BEGIN EXTRACTED INFORMATION
(** *** Updates *)

Definition with_registry (s : Engine) (x : Registry) : Engine :=
  MkEngine (limits s) x (queue s) (tasks s) (threads s) (resumes s) (busy s) (queued_bytes s) (completed_bytes s) (stopped s) (loaded s) (loading s) (polling s) (stop_requested s) (initialization_failed s) (initialization_pending s) (serial s) (bound s) (defined_schemas s) (handlers s) (delivered s) (moment s) (next_thread s) (log s).
Definition with_queue (s : Engine) (x : list Task) : Engine :=
  MkEngine (limits s) (registry s) x (tasks s) (threads s) (resumes s) (busy s) (queued_bytes s) (completed_bytes s) (stopped s) (loaded s) (loading s) (polling s) (stop_requested s) (initialization_failed s) (initialization_pending s) (serial s) (bound s) (defined_schemas s) (handlers s) (delivered s) (moment s) (next_thread s) (log s).
Definition with_tasks (s : Engine) (x : gmap N Task) : Engine :=
  MkEngine (limits s) (registry s) (queue s) x (threads s) (resumes s) (busy s) (queued_bytes s) (completed_bytes s) (stopped s) (loaded s) (loading s) (polling s) (stop_requested s) (initialization_failed s) (initialization_pending s) (serial s) (bound s) (defined_schemas s) (handlers s) (delivered s) (moment s) (next_thread s) (log s).
Definition with_threads (s : Engine) (x : gmap N N) : Engine :=
  MkEngine (limits s) (registry s) (queue s) (tasks s) x (resumes s) (busy s) (queued_bytes s) (completed_bytes s) (stopped s) (loaded s) (loading s) (polling s) (stop_requested s) (initialization_failed s) (initialization_pending s) (serial s) (bound s) (defined_schemas s) (handlers s) (delivered s) (moment s) (next_thread s) (log s).
Definition with_resumes (s : Engine) (x : list (N * Result)) : Engine :=
  MkEngine (limits s) (registry s) (queue s) (tasks s) (threads s) x (busy s) (queued_bytes s) (completed_bytes s) (stopped s) (loaded s) (loading s) (polling s) (stop_requested s) (initialization_failed s) (initialization_pending s) (serial s) (bound s) (defined_schemas s) (handlers s) (delivered s) (moment s) (next_thread s) (log s).
Definition with_busy (s : Engine) (x : gset bytes) : Engine :=
  MkEngine (limits s) (registry s) (queue s) (tasks s) (threads s) (resumes s) x (queued_bytes s) (completed_bytes s) (stopped s) (loaded s) (loading s) (polling s) (stop_requested s) (initialization_failed s) (initialization_pending s) (serial s) (bound s) (defined_schemas s) (handlers s) (delivered s) (moment s) (next_thread s) (log s).
Definition with_queued_bytes (s : Engine) (x : N) : Engine :=
  MkEngine (limits s) (registry s) (queue s) (tasks s) (threads s) (resumes s) (busy s) x (completed_bytes s) (stopped s) (loaded s) (loading s) (polling s) (stop_requested s) (initialization_failed s) (initialization_pending s) (serial s) (bound s) (defined_schemas s) (handlers s) (delivered s) (moment s) (next_thread s) (log s).
Definition with_completed_bytes (s : Engine) (x : N) : Engine :=
  MkEngine (limits s) (registry s) (queue s) (tasks s) (threads s) (resumes s) (busy s) (queued_bytes s) x (stopped s) (loaded s) (loading s) (polling s) (stop_requested s) (initialization_failed s) (initialization_pending s) (serial s) (bound s) (defined_schemas s) (handlers s) (delivered s) (moment s) (next_thread s) (log s).
Definition with_stopped (s : Engine) (x : bool) : Engine :=
  MkEngine (limits s) (registry s) (queue s) (tasks s) (threads s) (resumes s) (busy s) (queued_bytes s) (completed_bytes s) x (loaded s) (loading s) (polling s) (stop_requested s) (initialization_failed s) (initialization_pending s) (serial s) (bound s) (defined_schemas s) (handlers s) (delivered s) (moment s) (next_thread s) (log s).
Definition with_loaded (s : Engine) (x : bool) : Engine :=
  MkEngine (limits s) (registry s) (queue s) (tasks s) (threads s) (resumes s) (busy s) (queued_bytes s) (completed_bytes s) (stopped s) x (loading s) (polling s) (stop_requested s) (initialization_failed s) (initialization_pending s) (serial s) (bound s) (defined_schemas s) (handlers s) (delivered s) (moment s) (next_thread s) (log s).
Definition with_loading (s : Engine) (x : bool) : Engine :=
  MkEngine (limits s) (registry s) (queue s) (tasks s) (threads s) (resumes s) (busy s) (queued_bytes s) (completed_bytes s) (stopped s) (loaded s) x (polling s) (stop_requested s) (initialization_failed s) (initialization_pending s) (serial s) (bound s) (defined_schemas s) (handlers s) (delivered s) (moment s) (next_thread s) (log s).
Definition with_polling (s : Engine) (x : bool) : Engine :=
  MkEngine (limits s) (registry s) (queue s) (tasks s) (threads s) (resumes s) (busy s) (queued_bytes s) (completed_bytes s) (stopped s) (loaded s) (loading s) x (stop_requested s) (initialization_failed s) (initialization_pending s) (serial s) (bound s) (defined_schemas s) (handlers s) (delivered s) (moment s) (next_thread s) (log s).
Definition with_stop_requested (s : Engine) (x : bool) : Engine :=
  MkEngine (limits s) (registry s) (queue s) (tasks s) (threads s) (resumes s) (busy s) (queued_bytes s) (completed_bytes s) (stopped s) (loaded s) (loading s) (polling s) x (initialization_failed s) (initialization_pending s) (serial s) (bound s) (defined_schemas s) (handlers s) (delivered s) (moment s) (next_thread s) (log s).
Definition with_initialization_failed (s : Engine) (x : bool) : Engine :=
  MkEngine (limits s) (registry s) (queue s) (tasks s) (threads s) (resumes s) (busy s) (queued_bytes s) (completed_bytes s) (stopped s) (loaded s) (loading s) (polling s) (stop_requested s) x (initialization_pending s) (serial s) (bound s) (defined_schemas s) (handlers s) (delivered s) (moment s) (next_thread s) (log s).
Definition with_initialization_pending (s : Engine) (x : N) : Engine :=
  MkEngine (limits s) (registry s) (queue s) (tasks s) (threads s) (resumes s) (busy s) (queued_bytes s) (completed_bytes s) (stopped s) (loaded s) (loading s) (polling s) (stop_requested s) (initialization_failed s) x (serial s) (bound s) (defined_schemas s) (handlers s) (delivered s) (moment s) (next_thread s) (log s).
Definition with_serial (s : Engine) (x : N) : Engine :=
  MkEngine (limits s) (registry s) (queue s) (tasks s) (threads s) (resumes s) (busy s) (queued_bytes s) (completed_bytes s) (stopped s) (loaded s) (loading s) (polling s) (stop_requested s) (initialization_failed s) (initialization_pending s) x (bound s) (defined_schemas s) (handlers s) (delivered s) (moment s) (next_thread s) (log s).
Definition with_bound (s : Engine) (x : list bytes) : Engine :=
  MkEngine (limits s) (registry s) (queue s) (tasks s) (threads s) (resumes s) (busy s) (queued_bytes s) (completed_bytes s) (stopped s) (loaded s) (loading s) (polling s) (stop_requested s) (initialization_failed s) (initialization_pending s) (serial s) x (defined_schemas s) (handlers s) (delivered s) (moment s) (next_thread s) (log s).
Definition with_defined_schemas (s : Engine) (x : list bytes) : Engine :=
  MkEngine (limits s) (registry s) (queue s) (tasks s) (threads s) (resumes s) (busy s) (queued_bytes s) (completed_bytes s) (stopped s) (loaded s) (loading s) (polling s) (stop_requested s) (initialization_failed s) (initialization_pending s) (serial s) (bound s) x (handlers s) (delivered s) (moment s) (next_thread s) (log s).
Definition with_handlers (s : Engine) (x : gmap bytes Handler) : Engine :=
  MkEngine (limits s) (registry s) (queue s) (tasks s) (threads s) (resumes s) (busy s) (queued_bytes s) (completed_bytes s) (stopped s) (loaded s) (loading s) (polling s) (stop_requested s) (initialization_failed s) (initialization_pending s) (serial s) (bound s) (defined_schemas s) x (delivered s) (moment s) (next_thread s) (log s).
Definition with_delivered (s : Engine) (x : gmap (N * N) N) : Engine :=
  MkEngine (limits s) (registry s) (queue s) (tasks s) (threads s) (resumes s) (busy s) (queued_bytes s) (completed_bytes s) (stopped s) (loaded s) (loading s) (polling s) (stop_requested s) (initialization_failed s) (initialization_pending s) (serial s) (bound s) (defined_schemas s) (handlers s) x (moment s) (next_thread s) (log s).
Definition with_moment (s : Engine) (x : N) : Engine :=
  MkEngine (limits s) (registry s) (queue s) (tasks s) (threads s) (resumes s) (busy s) (queued_bytes s) (completed_bytes s) (stopped s) (loaded s) (loading s) (polling s) (stop_requested s) (initialization_failed s) (initialization_pending s) (serial s) (bound s) (defined_schemas s) (handlers s) (delivered s) x (next_thread s) (log s).
Definition with_next_thread (s : Engine) (x : N) : Engine :=
  MkEngine (limits s) (registry s) (queue s) (tasks s) (threads s) (resumes s) (busy s) (queued_bytes s) (completed_bytes s) (stopped s) (loaded s) (loading s) (polling s) (stop_requested s) (initialization_failed s) (initialization_pending s) (serial s) (bound s) (defined_schemas s) (handlers s) (delivered s) (moment s) x (log s).
Definition with_log (s : Engine) (x : list output) : Engine :=
  MkEngine (limits s) (registry s) (queue s) (tasks s) (threads s) (resumes s) (busy s) (queued_bytes s) (completed_bytes s) (stopped s) (loaded s) (loading s) (polling s) (stop_requested s) (initialization_failed s) (initialization_pending s) (serial s) (bound s) (defined_schemas s) (handlers s) (delivered s) (moment s) (next_thread s) x.
Definition task_thread (x : N) (t : Task) : Task :=
  MkTask x (treference t) (tfunction t) (tdata t) (tentity t) (ttype t) (tmailbox t) (treply t) (tidentity t) (tcontextual t) (twaiting t) (tbackground t) (tinitialization t) (tcompletion_queued t) (twake t) (tgeneration t) (twatch t) (tdeadline t).
Definition task_reference (x : option N) (t : Task) : Task :=
  MkTask (tthread t) x (tfunction t) (tdata t) (tentity t) (ttype t) (tmailbox t) (treply t) (tidentity t) (tcontextual t) (twaiting t) (tbackground t) (tinitialization t) (tcompletion_queued t) (twake t) (tgeneration t) (twatch t) (tdeadline t).
Definition task_data (x : bytes) (t : Task) : Task :=
  MkTask (tthread t) (treference t) (tfunction t) x (tentity t) (ttype t) (tmailbox t) (treply t) (tidentity t) (tcontextual t) (twaiting t) (tbackground t) (tinitialization t) (tcompletion_queued t) (twake t) (tgeneration t) (twatch t) (tdeadline t).
Definition task_reply (x : reply) (t : Task) : Task :=
  MkTask (tthread t) (treference t) (tfunction t) (tdata t) (tentity t) (ttype t) (tmailbox t) x (tidentity t) (tcontextual t) (twaiting t) (tbackground t) (tinitialization t) (tcompletion_queued t) (twake t) (tgeneration t) (twatch t) (tdeadline t).
Definition task_waiting (x : bool) (t : Task) : Task :=
  MkTask (tthread t) (treference t) (tfunction t) (tdata t) (tentity t) (ttype t) (tmailbox t) (treply t) (tidentity t) (tcontextual t) x (tbackground t) (tinitialization t) (tcompletion_queued t) (twake t) (tgeneration t) (twatch t) (tdeadline t).
Definition task_completion_queued (x : bool) (t : Task) : Task :=
  MkTask (tthread t) (treference t) (tfunction t) (tdata t) (tentity t) (ttype t) (tmailbox t) (treply t) (tidentity t) (tcontextual t) (twaiting t) (tbackground t) (tinitialization t) x (twake t) (tgeneration t) (twatch t) (tdeadline t).
Definition task_wake (x : option Z) (t : Task) : Task :=
  MkTask (tthread t) (treference t) (tfunction t) (tdata t) (tentity t) (ttype t) (tmailbox t) (treply t) (tidentity t) (tcontextual t) (twaiting t) (tbackground t) (tinitialization t) (tcompletion_queued t) x (tgeneration t) (twatch t) (tdeadline t).
Definition task_generation (x : N) (t : Task) : Task :=
  MkTask (tthread t) (treference t) (tfunction t) (tdata t) (tentity t) (ttype t) (tmailbox t) (treply t) (tidentity t) (tcontextual t) (twaiting t) (tbackground t) (tinitialization t) (tcompletion_queued t) (twake t) x (twatch t) (tdeadline t).
Definition task_watch (x : option N) (t : Task) : Task :=
  MkTask (tthread t) (treference t) (tfunction t) (tdata t) (tentity t) (ttype t) (tmailbox t) (treply t) (tidentity t) (tcontextual t) (twaiting t) (tbackground t) (tinitialization t) (tcompletion_queued t) (twake t) (tgeneration t) x (tdeadline t).
Definition task_deadline (x : Z) (t : Task) : Task :=
  MkTask (tthread t) (treference t) (tfunction t) (tdata t) (tentity t) (ttype t) (tmailbox t) (treply t) (tidentity t) (tcontextual t) (twaiting t) (tbackground t) (tinitialization t) (tcompletion_queued t) (twake t) (tgeneration t) (twatch t) x.
Definition reg_routes (g : Registry) (x : gmap bytes N) : Registry :=
  MkRegistry x (entity_routes g) (stateful_routes g) (policies g) (schemas g) (server_schemas g) (starts g).
Definition reg_entity_routes (g : Registry) (x : gmap bytes bytes) : Registry :=
  MkRegistry (routes g) x (stateful_routes g) (policies g) (schemas g) (server_schemas g) (starts g).
Definition reg_stateful_routes (g : Registry) (x : gmap bytes bytes) : Registry :=
  MkRegistry (routes g) (entity_routes g) x (policies g) (schemas g) (server_schemas g) (starts g).
Definition reg_policies (g : Registry) (x : gmap bytes RpcPolicy) : Registry :=
  MkRegistry (routes g) (entity_routes g) (stateful_routes g) x (schemas g) (server_schemas g) (starts g).
Definition reg_schemas (g : Registry) (x : gmap bytes EntitySchema) : Registry :=
  MkRegistry (routes g) (entity_routes g) (stateful_routes g) (policies g) x (server_schemas g) (starts g).
Definition reg_server_schemas (g : Registry) (x : gset bytes) : Registry :=
  MkRegistry (routes g) (entity_routes g) (stateful_routes g) (policies g) (schemas g) x (starts g).
Definition reg_starts (g : Registry) (x : list Start) : Registry :=
  MkRegistry (routes g) (entity_routes g) (stateful_routes g) (policies g) (schemas g) (server_schemas g) x.

Abbreviation act := (Actions.act Engine).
END EXTRACTED INFORMATION
__THE TASK__: Going back to the entries above, set down exactly the lines that begin at the one with "x (next_thread s) (log s)." and end at the one with "Definition with_next_thread (s", both included, and nothing else.

__WRITTEN ANSWER__:
  MkEngine (limits s) (registry s) (queue s) (tasks s) (threads s) (resumes s) (busy s) (queued_bytes s) (completed_bytes s) (stopped s) (loaded s) (loading s) (polling s) (stop_requested s) (initialization_failed s) (initialization_pending s) (serial s) (bound s) (defined_schemas s) (handlers s) (delivered s) x (next_thread s) (log s).
Definition with_next_thread (s : Engine) (x : N) : Engine :=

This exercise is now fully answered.